All methods were executed in accordance with the relevant guidelines and regulations.

Study framework

The most recent Multiple Indicator Cluster Surveys (MICS) from 2017 to 2023 were employed to conducted this analysis consisting of sample collected from 26 LLMICs. These surveys are population-based, nationally representative surveys that employ a standardized methodology and are supported by the United Nations Children’s Fund (UNICEF). The MICS are approved by the national ethical committees from each country. A two-stage sampling approach is followed by each country, defining clusters in the first stage followed by large-sized random samples of households in the second stage. The questionnaire method is used to collect primary data from households and women after informed consent. No additional human consent or ethical approval is required as this study used secondary data. The MICS typically achieved large sample sizes in each country with detailed information using household and women’s questionnaires. The women’s questionnaire records information from females within reproductive years (15–49) and their children aged under five. The UNICEF’s Multiple Indicator Cluster Surveys (MICS) employs standardized uniform questionnaires, sampling techniques, and interviewer training to secure consistency across countries.
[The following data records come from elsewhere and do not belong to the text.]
(* ===== verification/Entities.v ===== *)
(** Identities: entities, their aliases in the auth methods, and groups
    (internal/domain/auth/identity.go, internal/service/identity.go), kept in
    memory and written as one encrypted snapshot into the secret store.

    The state is [IdentityService]; storage is attached or not. Fresh identifiers,
    the clock and what sealing needs are arguments; JSON of the snapshot is a
    parameter, and so is the order in which Go iterates over a map ([values]). *)

From S2P Require Import Prelude.
From S2P Require Import Effects.
From S2P Require Import GoLib.
From S2P Require Import Domain.
From S2P Require Import DynamicRoles.
From S2P Require Import Repos.
From S2P Require Import AuditHelper.
From S2P Require Import SecretRepo.
From S2P Require Import Crypto.
From S2P Require Import KVEngine.
From S2P Require Import Cubbyhole.

#[local] Open Scope Z_scope.

(** ** internal/domain/auth/identity.go *)

Record Entity := mkEntity {
  et_ID : string;
  et_Name : string;
  et_Metadata : gmap string string;
  et_Disabled : bool;
  et_Policies : list string;
  et_Created : Time;
  et_Updated : Time;
}.

Definition Entity_Validate (e : Entity) : res unit :=
  _ ← reject (et_ID e =s "") (Plain "entity id is required");
  reject (et_Name e =s "") (Plain "entity name is required").

Record Alias := mkAlias { al_ID : string; al_EntityID : string; al_Mount : string; al_Name : string; al_Created : Time }.

Definition Alias_Validate (a : Alias) : res unit :=
  _ ← reject (al_ID a =s "") (Plain "alias id is required");
  _ ← reject (al_EntityID a =s "") (Plain "entity_id is required");
  _ ← reject (al_Mount a =s "") (Plain "mount is required");
  reject (al_Name a =s "") (Plain "name is required").

Record Group := mkGroup {
  gp_ID : string;
  gp_Name : string;
  gp_MemberIDs : list string;
  gp_Policies : list string;
  gp_Created : Time;
  gp_Updated : Time;
}.

Definition Group_Validate (g : Group) : res unit :=
  _ ← reject (gp_ID g =s "") (Plain "group id is required");
  reject (gp_Name g =s "") (Plain "group name is required").

(** ** internal/service/identity.go *)

Definition identityBlobPath : string := "sys/internal/identity".

Record identitySnapshot := mkSnapshot { sn_Entities : list Entity; sn_Aliases : list Alias; sn_Groups : list Group }.

Class SnapshotJson := {
  snapshot_marshal : identitySnapshot → res bytes;
  snapshot_unmarshal : bytes → res identitySnapshot;
}.
Class SnapshotJsonLaws `{SnapshotJson} := {
  snapshot_roundtrip : ∀ s b, snapshot_marshal s = Ok b → snapshot_unmarshal b = Ok s;
}.

Record IdentityService := mkIdentityService {
  is_entities : gmap string Entity;
  is_aliases : gmap string Alias;
  is_byMount : gmap string string;
  is_groups : gmap string Group;
  is_audit : AuditSink;
  is_repo : option SecretRepository;
}.

Definition NewIdentityService (audit : AuditSink) : IdentityService := mkIdentityService ∅ ∅ ∅ ∅ audit None.

Section setters.
Implicit Type s : IdentityService.
Definition set_entities s m := mkIdentityService m (is_aliases s) (is_byMount s) (is_groups s) (is_audit s) (is_repo s).
Definition set_aliases s m i := mkIdentityService (is_entities s) m i (is_groups s) (is_audit s) (is_repo s).
Definition set_groups s m := mkIdentityService (is_entities s) (is_aliases s) (is_byMount s) m (is_audit s) (is_repo s).
Definition set_is_audit s a := mkIdentityService (is_entities s) (is_aliases s) (is_byMount s) (is_groups s) a (is_repo s).
Definition set_is_repo s r := mkIdentityService (is_entities s) (is_aliases s) (is_byMount s) (is_groups s) (is_audit s) r.
End setters.

Definition mount_key (mount name : string) : string := mount +:+ String "000" name.

(** The first occurrence of every text, trimmed, the empty ones dropped. *)
Fixpoint unique_from (seen : list string) (inp : list string) : list string :=
  match inp with
  | [] => []
  | s :: inp =>
      let s := TrimSpace s in
      if (s =s "") || bool_decide (s ∈ seen) then unique_from seen inp else s :: unique_from (s :: seen) inp
  end.
Definition uniqueStrings (inp : list string) : list string := unique_from [] inp.

Definition et_disable (e : Entity) (disabled : bool) (now : Time) : Entity :=
  mkEntity (et_ID e) (et_Name e) (et_Metadata e) disabled (et_Policies e) (et_Created e) now.

Section service.
Context `{Aead} `{SnapshotJson} (k : KeyRing) (policyExists : option (string → bool)) (values : ∀ A, gmap string A → list A).
Abbreviation M := (prog IdentityService).

Definition is_record {A} (subject : option string) (action resource : string) (err : res A) (details : list (string * any)) : M unit :=
  modify (λ s, set_is_audit s (audithelper_Record (is_audit s) subject action resource err details)).

Definition validatePolicies (policies : list string) : res unit :=
  match policyExists with
  | None => Ok tt
  | Some known =>
      for_each (λ _ p, let p := TrimSpace p in
                       if p =s "" then Ok tt else reject (negb (known p)) (New ErrCodeValidation ("unknown policy: " +:+ p))) tt policies
  end.

Definition snapshot_of (s : IdentityService) : identitySnapshot :=
  mkSnapshot (values _ (is_entities s)) (values _ (is_aliases s)) (values _ (is_groups s)).

Definition identity_version (fr : Fresh) (ce : bytes * bytes) : SecretVersion :=
  mkSecretVersion (fr_ID fr) identityBlobPath 0 ce.1 ce.2 None None (fr_Now fr) None false (<["engine" := "identity"]> ∅).

Definition persistLocked (fr : Fresh) : M unit := λ s,
  match is_repo s with
  | None => (s, Ok tt)
  | Some r =>
      let written :=
        raw ← snapshot_marshal (snapshot_of s);
        ce ← Seal k (fr_Rnd fr) raw;
        x ← PutAtomic r (identity_version fr ce) None 5;
        Ok x.1 in
      match written with
      | Ok r => (set_is_repo s (Some r), Ok tt)
      | Err e => (s, Err e)
      end
  end.

Definition loaded (s : IdentityService) (snap : identitySnapshot) : IdentityService :=
  mkIdentityService
    (foldl (λ m e, <[et_ID e := e]> m) ∅ (sn_Entities snap))
    (foldl (λ m a, <[al_ID a := a]> m) ∅ (sn_Aliases snap))
    (foldl (λ m a, <[mount_key (al_Mount a) (al_Name a) := al_ID a]> m) ∅ (sn_Aliases snap))
    (foldl (λ m g, <[gp_ID g := g]> m) ∅ (sn_Groups snap))
    (is_audit s) (is_repo s).

(** A store without a snapshot is empty, not an error. *)
Definition load : M unit := λ s,
  match is_repo s with
  | None => (s, Ok tt)
  | Some r =>
      match GetLatest r identityBlobPath with
      | Err _ => (s, Ok tt)
      | Ok sv =>
          match (plain ← Open k (sv_DataEnc sv) (sv_DEKEnc sv); snapshot_unmarshal plain) with
          | Ok snap => (loaded s snap, Ok tt)
          | Err e => (s, Err e)
          end
      end
  end.

Definition AttachStorage (r : SecretRepository) : M unit :=
  _ ← modify (λ s, set_is_repo s (Some r));
  ignore load.

Definition CreateEntity (subject : option string) (id : string) (now : Time) (fr : Fresh) (name : string) (policies : list string)
    (metadata : gmap string string) : M Entity :=
  let name := TrimSpace name in
  _ ← guard_not (name =s "") (New ErrCodeValidation "name required");
  _ ← lift (validatePolicies policies);
  let e := mkEntity ("ent_" +:+ id) name metadata false policies now now in
  _ ← lift (match Entity_Validate e with Ok _ => Ok tt | Err err => Err (Wrap ErrCodeValidation "entity" err) end);
  _ ← modify (λ s, set_entities s (<[et_ID e := e]> (is_entities s)));
  err ← attempt (persistLocked fr);
  _ ← is_record subject "identity.entity.create" ("identity/entity/" +:+ et_ID e) err [("name", VStr name)];
  _ ← lift err;
  mret e.

Definition GetEntity (id : string) : M Entity := λ s,
  (s, match is_entities s !! id with Some e => Ok e | None => Err (New ErrCodeNotFound "entity not found") end).

Definition SetEntityDisabled (subject : option string) (now : Time) (fr : Fresh) (id : string) (disabled : bool) : M unit :=
  e ← GetEntity id;
  _ ← modify (λ s, set_entities s (<[id := et_disable e disabled now]> (is_entities s)));
  err ← attempt (persistLocked fr);
  _ ← is_record subject "identity.entity.disable" ("identity/entity/" +:+ id) err [("disabled", VBool disabled)];
  lift err.

Definition CreateAlias (subject : option string) (id : string) (now : Time) (fr : Fresh) (entityID mount name : string) : M Alias :=
  let mount := ToLower (TrimSpace mount) in
  let name := TrimSpace name in
  _ ← guard_not ((mount =s "") || (name =s "")) (New ErrCodeValidation "mount and name required");
  _ ← GetEntity entityID;
  let key := mount_key mount name in
  taken ← gets (λ s, bool_decide (is_byMount s !! key ≠ None));
  _ ← guard_not taken (New ErrCodeValidation "alias already exists");
  let a := mkAlias ("alias_" +:+ id) entityID mount name now in
  _ ← modify (λ s, set_aliases s (<[al_ID a := a]> (is_aliases s)) (<[key := al_ID a]> (is_byMount s)));
  err ← attempt (persistLocked fr);
  _ ← is_record subject "identity.alias.create" ("identity/alias/" +:+ al_ID a) err [("mount", VStr mount)];
  _ ← lift err;
  mret a.

Definition CreateGroup (subject : option string) (id : string) (now : Time) (fr : Fresh) (name : string) (members policies : list string) : M Group :=
  let name := TrimSpace name in
  _ ← guard_not (name =s "") (New ErrCodeValidation "name required");
  _ ← lift (validatePolicies policies);
  let g := mkGroup ("grp_" +:+ id) name members policies now now in
  _ ← modify (λ s, set_groups s (<[gp_ID g := g]> (is_groups s)));
  err ← attempt (persistLocked fr);
  _ ← is_record subject "identity.group.create" ("identity/group/" +:+ gp_ID g) err [("name", VStr name)];
  _ ← lift err;
  mret g.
Although minor regional differences in field implementation may occur, these are limited by the harmonized survey design and quality assurance mechanisms applied by UNICEF.

Target population

The selection of MICS surveys for this study was guided by five criteria: (1) availability of MICS data collected between 2017 and 2023, (2) inclusion of children residing in LLMICs as classified by the World Bank,²² (3) availability of indicators used to measure MEPI⁶, (4) presence of cough and shortness of breath measures, which together define ARI following UNICEF-MICS guidelines,²³ and (5) availability of covariates. The initial selection comprised 393,501 children across 29 LLMICs. For the final analytic sample, five countries with missing essential variables and children with incomplete data on dependent or independent variables (n = 49,341). After exclusions, the final dataset consisted of 344,160 children aged under five across 26 countries including 11 low and 15 lower middle income countries.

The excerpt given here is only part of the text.